Stanton Parish has kept Mitchell under watch in an old farmhouse and at first glance he seems relatively harmless and simple, possibly even mentally challenged. He casually says things like “Did I ever tell you about the time I met John McEnroe?” while guns are pointed at him. He speaks as though he’s stringing random thoughts together, but in reality he’s simply recalling other people’s memories. And once Hicks and Kat realize what he can do and that he might retain some of Stanton’s own memories, he becomes invaluable to them as a source of intelligence. He might’ve turned out as nothing more than a McGuffin, but Mitchell’s story is much more tragic. After he helps Kat remember the commercial and he sees how upset she is that there isn’t anymore there, he apologizes: “I’m sorry. I really am. I don’t have anything. I can’t even remember which are my memories anymore.” That’s a heartbreaking line if ever there was one.
The other storylines, involving Senator Burton figuring out Nina pushed her and Gary’s mother having a stroke and ending up in the hospital, were fine in there own right, but could’ve been put to better use than they were. The business with Senator Burton felt mostly flat until the end when she confronts Rosen about what he had Nina do to her and she tells him he’s “as bad as the Alphas you hunt!” Rosen takes her outburst in stride, telling her pushing her was the only other option that wasn’t blackmail, due to her own ties to Stanton. He leaves her standing in an elevator with the subtlest of threats: “Yes, Senator, you are right. My team is dangerous. And so am I.” Rosen is quickly heading toward totally badass territory as we get closer to the end of the season and I’m quite excited to see what it culminates in.
It’s good to see Gary having to go through real hardships and rather painful to watch him not know how to react to them. His mother is in serious trouble, suffering two strokes within the span of a single episode and Gary has to deal with it.

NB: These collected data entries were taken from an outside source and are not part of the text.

(** C1, where the code fails.  A [message] event whose username and text
    are non-empty and within 50 and 255 characters, but whose timestamp is
    no date (none given, a text that is no date, a number out of range): the
    schema statement is run and the callback then throws; no INSERT is run,
    nothing is emitted, not even an error to the sender, and the process
    exits: no socket is live any more, both sets are lost, and no later event
    is served. *)
Theorem valid_message_without_date_is_lost (f : Db.Faults) (sid u t : string)
    (ts : JsDate.Input) (s : Server) :
  u ≠ "" → t ≠ "" → (String.length u ≤ 50)%nat → (String.length t ≤ 255)%nat →
  JsDate.new ts = None →
  let s' := fst (handle f sid (Client.message u t ts) s) in
  let out := snd (handle f sid (Client.message u t ts) s) in
  out = [CreateTable (Db.schema_err f); Uncaught]
  ∧ (∀ a, a ∈ out → is_insert a = false)
  ∧ emitted out = []
  ∧ exited out = true
  ∧ s' = exit s
  ∧ Db.messages (db s') = Db.messages (db s)
  ∧ ∀ evs, run ((sid, Client.message u t ts) :: evs) s
           = (exit s, [CreateTable false; Uncaught]).
Proof.
  intros Hu Ht Hlu Hlt Hts. simpl.
  rewrite !(on_message_valid _ _ _ _ _ _ (valid_message _ _ Hu Ht Hlu Hlt)).
  rewrite Hts. simpl. split_and!; try done.
  intros a Ha.
  repeat (apply elem_of_cons in Ha as [->|Ha]; [done|]).
  by apply elem_of_nil in Ha.
Qed.

Lemma valid_message_without_date_is_lost_witness :
  "alice" ≠ "" ∧ "hi" ≠ ""
  ∧ JsDate.new JsDate.Unparsable = None
  ∧ handle Db.healthy "A" (Client.message "alice" "hi" JsDate.Unparsable)
      two_sockets
    = (exit two_sockets, [CreateTable false; Uncaught]).
Proof.
  assert ("alice" ≠ "") as H1 by discriminate.
  assert ("hi" ≠ "") as H2 by discriminate.
  assert (String.length "alice" ≤ 50)%nat as H3 by (simpl; lia).
  assert (String.length "hi" ≤ 255)%nat as H4 by (simpl; lia).
  split; [exact H1|]. split; [exact H2|]. split; [reflexivity|].
  pose proof (valid_message_without_date_is_lost Db.healthy "A" "alice" "hi"
                JsDate.Unparsable two_sockets H1 H2 H3 H4 eq_refl)
    as (Hout & _ & _ & _ & Hs & _).
  apply injective_projections; [exact Hs|exact Hout].
Defined.

(** ** The history *)

Section timestamp_order.

Lemma compare_lt_trans a b c :
  String.compare a b = Lt → String.compare b c = Lt → String.compare a c = Lt.
Proof.
  intros Hab Hbc.
  apply OrderedTypeEx.String_as_OT.cmp_lt in Hab, Hbc.
  apply OrderedTypeEx.String_as_OT.cmp_lt.
  eapply OrderedTypeEx.String_as_OT.lt_trans; eassumption.
Qed.

Lemma leb_trans a b c :
  String.leb a b = true → String.leb b c = true → String.leb a c = true.
Proof.
  unfold String.leb. intros Hab Hbc.
  destruct (String.compare a b) eqn:Eab; [| |discriminate].
  - apply String.compare_eq_iff in Eab. by subst.
  - destruct (String.compare b c) eqn:Ebc; [| |discriminate].
    + apply String.compare_eq_iff in Ebc. subst. by rewrite Eab.
    + by rewrite (compare_lt_trans _ _ _ Eab Ebc).
Qed.

Lemma ltb_leb a b : String.ltb a b = true → String.leb a b = true.
Proof. unfold String.ltb, String.leb. by destruct (String.compare a b). Qed.

Lemma not_ltb_leb a b : String.ltb a b = false → String.leb b a = true.
Proof.
  unfold String.ltb, String.leb. rewrite (String.compare_antisym b a).
  by destruct (String.compare a b).
Qed.

Lemma place_perm r l : Db.place r l ≡ₚ r :: l.
Proof.
  induction l as [|x l IH]; simpl; [done|].
  destruct (String.ltb _ _); [|done].
  rewrite IH. apply Permutation_swap.
Qed.

Lemma order_perm l : Db.order_by_timestamp_desc l ≡ₚ l.
Proof.
  induction l as [|x l IH]; simpl; [done|].
  by rewrite place_perm, IH.
Qed.

Lemma place_sorted r l :
  StronglySorted not_before l → StronglySorted not_before (Db.place r l).
Proof.
  induction 1 as [|x l Hl IH Hx]; simpl.
  - repeat constructor.
  - destruct (String.ltb _ _) eqn:E.
    + constructor; [done|].
      rewrite place_perm. constructor; [|done].
      by apply ltb_leb.
    + apply not_ltb_leb in E.
      constructor; [by constructor|].
      constructor; [done|].
      eapply Forall_impl; [exact Hx|].
      intros y Hy. unfold not_before, not_after in *.
      by eapply leb_trans.
Qed.

Lemma order_sorted l : StronglySorted not_before (Db.order_by_timestamp_desc l).
Proof.
  induction l as [|x l IH]; simpl; [constructor|]. by apply place_sorted.
Qed.

Lemma sorted_reverse l :
  StronglySorted not_before l → StronglySorted not_after (reverse l).
Proof.
  induction 1 as [|x l Hl IH Hx]; [constructor|].
  rewrite reverse_cons. apply StronglySorted_app.
  split; [|split; [done|repeat constructor]].
  intros a b Ha Hb. apply list_elem_of_singleton in Hb. subst b.
  rewrite elem_of_reverse in Ha.
  rewrite Forall_forall in Hx. exact (Hx a Ha).
Qed.

End timestamp_order.

Lemma recent_split limit d :
  Db.recent limit d ++ drop limit (Db.order_by_timestamp_desc (Db.messages d))
  = Db.order_by_timestamp_desc (Db.messages d).
Proof. apply take_drop. Qed.

Lemma recent_sorted limit d :
  StronglySorted not_before (Db.recent limit d)
  ∧ ∀ r x, r ∈ Db.recent limit d
           → x ∈ drop limit (Db.order_by_timestamp_desc (Db.messages d))
           → not_before r x.
Proof.
  pose proof (order_sorted (Db.messages d)) as Hs.
  rewrite <- (recent_split limit d) in Hs.
  apply StronglySorted_app in Hs as (Hcross & Hrows & _). by split.
Qed.

Lemma recent_length limit d :
  length (Db.recent limit d) = Nat.min limit (length (Db.messages d)).
Proof.
  unfold Db.recent. rewrite length_take.
  by rewrite (Permutation_length (order_perm (Db.messages d))).
Qed.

It’s a strong story for the character, but it feels so detached from everything else that’s going on. This episode was very busy as it was; it might not have needed a third story. But with the final two episodes coming up, it might turn out this subplot will prove itself to be necessary for where Gary is headed.
Good golly, there are only two episodes left. So much has happened in the last few weeks – most of it way beyond what I would have expected of Alphas – I couldn’t even begin to fathom where things could be going from here. And please don’t confuse that as a detraction from the show. When it comes to good TV dramas, not knowing what will happen next is always a good thing.